Based on your formula above, to keep battery draw from tripping from 4x batteries, my max delivered power will be limited to around 16.3 kW (100A per battery x 4) to 17.0 kW (105A per battery x 4)....at least when the batteries are approaching low voltage. This is probably fine until I get a newer EV that can draw more than 6.2 kW. Even then, I can current limit my EVSE to the same 27.5A that the Nissan Leaf draws (or adjust the EVSE limit upwards as high as 40A)

To be able to service the fully rated inverter capacity of 26 kW for 4x 6500 down to a 48V cutoff voltage, it looks like I would need about 6 of these batteries in parallel.

What does the current from the batteries to the inverters look like if I have 6 kW of solar power actively flowing into the inverters at the same time I'm drawing 12 kW of load? What
about with 10 kW of solar and 12 kW of load? And I guess to contrast with positive in inflow, 10kW of solar and 6kW of load?

The most likely use case is that I will primarily charge my car during daylight, possibly a short charge if I'm getting home at night.

This will be a weekend/vacation house until my daughter finishes High school. I'm hoping by then they'll be a cheap, bulk battery system I can upgrade too that has sufficient current specs (iron-air battery?) for fast L2 charging an EV.

I currently keep my water heater off when I'm not there (costs $1.50 or so in electricity per day if I don't), but with solar, I will probably leave it on since the stored heat amounts to another 9 to 10 kWh of storage.
 
What does the current from the batteries to the inverters look like if I have 6 kW of solar power actively flowing into the inverters at the same time I'm drawing 12 kW of load?
The inverter will draw all of the solar and the deficit will come from the battery.
What about with 10 kW of solar and 12 kW of load?
see ^
And I guess to contrast with positive in inflow, 10kW of solar and 6kW of load?
The balance goes to the battery.
 
The inverter will draw all of the solar and the deficit will come from the battery.

see ^

The balance goes to the battery.
Ok, so I found a wire gauge and current rating chart and it says 1 gauge wire can handle 130A, 0 gauge 150A.

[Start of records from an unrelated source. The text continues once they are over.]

(** ** Extension groups *)
Lemma encodes_flags al l : encodes al (fun b => pack_flags b l) (fun c => unpack_flags c (length l)) l.
Proof.
  induction l as [|g l IH]; [apply encodes_ret|]. cbn [pack_flags unpack_flags length].
  apply (encodes_bind al _ _ g _ (fun g c => let! (l, c) := unpack_flags c (length l) in Some (UOk (g :: l) c)) (g :: l) (encodes_flag al g)).
  eapply encodes_ext; [apply (encodes_then al _ _ l (cons g) IH)| |done]. intros b b'. cbv beta. by rewrite handle_pack_ret.
Qed.
(** Up to the last group that is present. *)
Definition last_group (groups : list bool) : nat := match list_find (fun g => g = true) (rev groups) with Some (i, _) => length groups - i | None => 0 end.
Lemma last_group_spec groups : true ∈ groups -> (1 <= last_group groups <= length groups)%nat /\ groups = take (last_group groups) groups ++ replicate (length groups - last_group groups) false.
Proof.
  intros Hin. unfold last_group. assert (rev groups = reverse groups) as Hrev by (unfold reverse; by rewrite rev_append_rev, app_nil_r). rewrite Hrev. destruct (list_find_elem_of (fun g => g = true) (reverse groups) true) as [[i g] Hf]; [by apply elem_of_reverse|done|].
  rewrite Hf. apply list_find_Some in Hf as (Hi & _ & Hbefore). pose proof (lookup_lt_Some _ _ _ Hi) as Hlt. rewrite length_reverse in Hlt. split; [lia|].
  rewrite <-(take_drop (length groups - i) groups) at 1. f_equal. replace (length groups - (length groups - i))%nat with i by lia.
  apply list_eq_same_length with i; [by rewrite length_replicate|rewrite length_drop; lia|]. intros j x y Hj Hx Hy. apply lookup_replicate in Hy as [-> _].
  rewrite lookup_drop in Hx. destruct x; [|done]. exfalso. apply (Hbefore (i - 1 - j)%nat true); [|lia|done].
  rewrite reverse_lookup by lia. rewrite <-Hx. f_equal. lia.
Qed.
Lemma encodes_ext_groups al groups : true ∈ groups -> (length groups <= 64)%nat ->
  encodes al (fun b => ext_groups_pack b groups) (ext_groups_unpack (length groups)) (Z.of_nat (last_group groups), groups).
Proof.
  intros Hin Hlen. destruct (last_group_spec groups Hin) as [Hk Hg]. set (k := last_group groups) in *.
  eapply encodes_ext; [apply (encodes_bind al (fun b => pack_norm_small_non_neg_whole_number b (Z.of_nat k - 1)) (unpack_norm_small_non_neg_whole_number uint32) (Z.of_nat k - 1)
    (fun b => let! b := pack_flags b (take k groups) in pack_ok b)
    (fun n c => let! (l, c) := unpack_flags c (Z.to_nat (u32 (n + 1))) in Some (UOk (u32 (n + 1), l ++ replicate (length groups - length l) false) c)))| |done].
  - apply encodes_norm_small. lia.
  - rewrite u32_id by (unfold is_u32; lia). replace (Z.of_nat k - 1 + 1) with (Z.of_nat k) by lia. rewrite Nat2Z.id.
    pose proof (encodes_then al _ _ _ (fun l => (Z.of_nat k, l ++ replicate (length groups - length l) false)) (encodes_flags al (take k groups))) as Hf.
    cbv beta in Hf. rewrite length_take, Nat.min_l, <-Hg in Hf by lia. exact Hf.
  - intros b b' Hb. unfold ext_groups_pack. assert (match list_find (fun g => g = true) (rev groups) with Some (i, _) => Z.of_nat (length groups) - Z.of_nat i | None => 0 end = Z.of_nat k) as ->.
    { unfold k, last_group in *. destruct (list_find _ _) as [[i g]|] eqn:Ef; [|done]. apply list_find_Some in Ef as (Hi & _). apply lookup_lt_Some in Hi. rewrite length_rev in Hi. lia. }
    rewrite u32_id, Nat2Z.id by (unfold is_u32; lia). rewrite <-Hb. destruct (pack_norm_small_non_neg_whole_number b _) as [[[] b1]|]; cbn [handle_pack]; try done. by rewrite handle_pack_ret.
Qed.

(** A present extension group that the receiver does not know and that is longer than four octets fails the assertion on the width of the
    variable into which it is skipped. *)
Lemma unknown_group_fails_assertion c len start l : unpack_length_det c false = Some (UOk len start) -> 4 < len < ASN_16K -> skip_groups c (true :: l) = None.
Proof.
  unfold ASN_16K. intros Hl Hlen. cbn [skip_groups]. rewrite Hl. unfold unpack_guard_end, cbref_unpack. rewrite Z.sub_diag, Z.sub_0_r, (u32_id (len * 8)) by (unfold is_u32; lia).
  rewrite u32_id by (unfold is_u32; lia). cbn [it_width uint32]. by rewrite (proj2 (Z.leb_gt (len * 8) 32)) by lia.
Qed.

Since my batteries only allow up to 110A draw before tripping anyway, is it fine to go with 1 or 0 gauge instead of 2/0 or 4/0 that Will recommends in his 48V off-grid system?
 
Ok, so I found a wire gauge and current rating chart and it says 1 gauge wire can handle 130A, 0 gauge 150A.

Since my batteries only allow up to 110A draw before tripping anyway, is it fine to go with 1 or 0 gauge instead of 2/0 or 4/0 that Will recommends in his 48V off-grid system?
1 AWG copper wire is fine for 110A. But you are looking at roughly 220A - 230A (for 10kW) You have to use the wire that can cope with the draw current and fuse accordingly.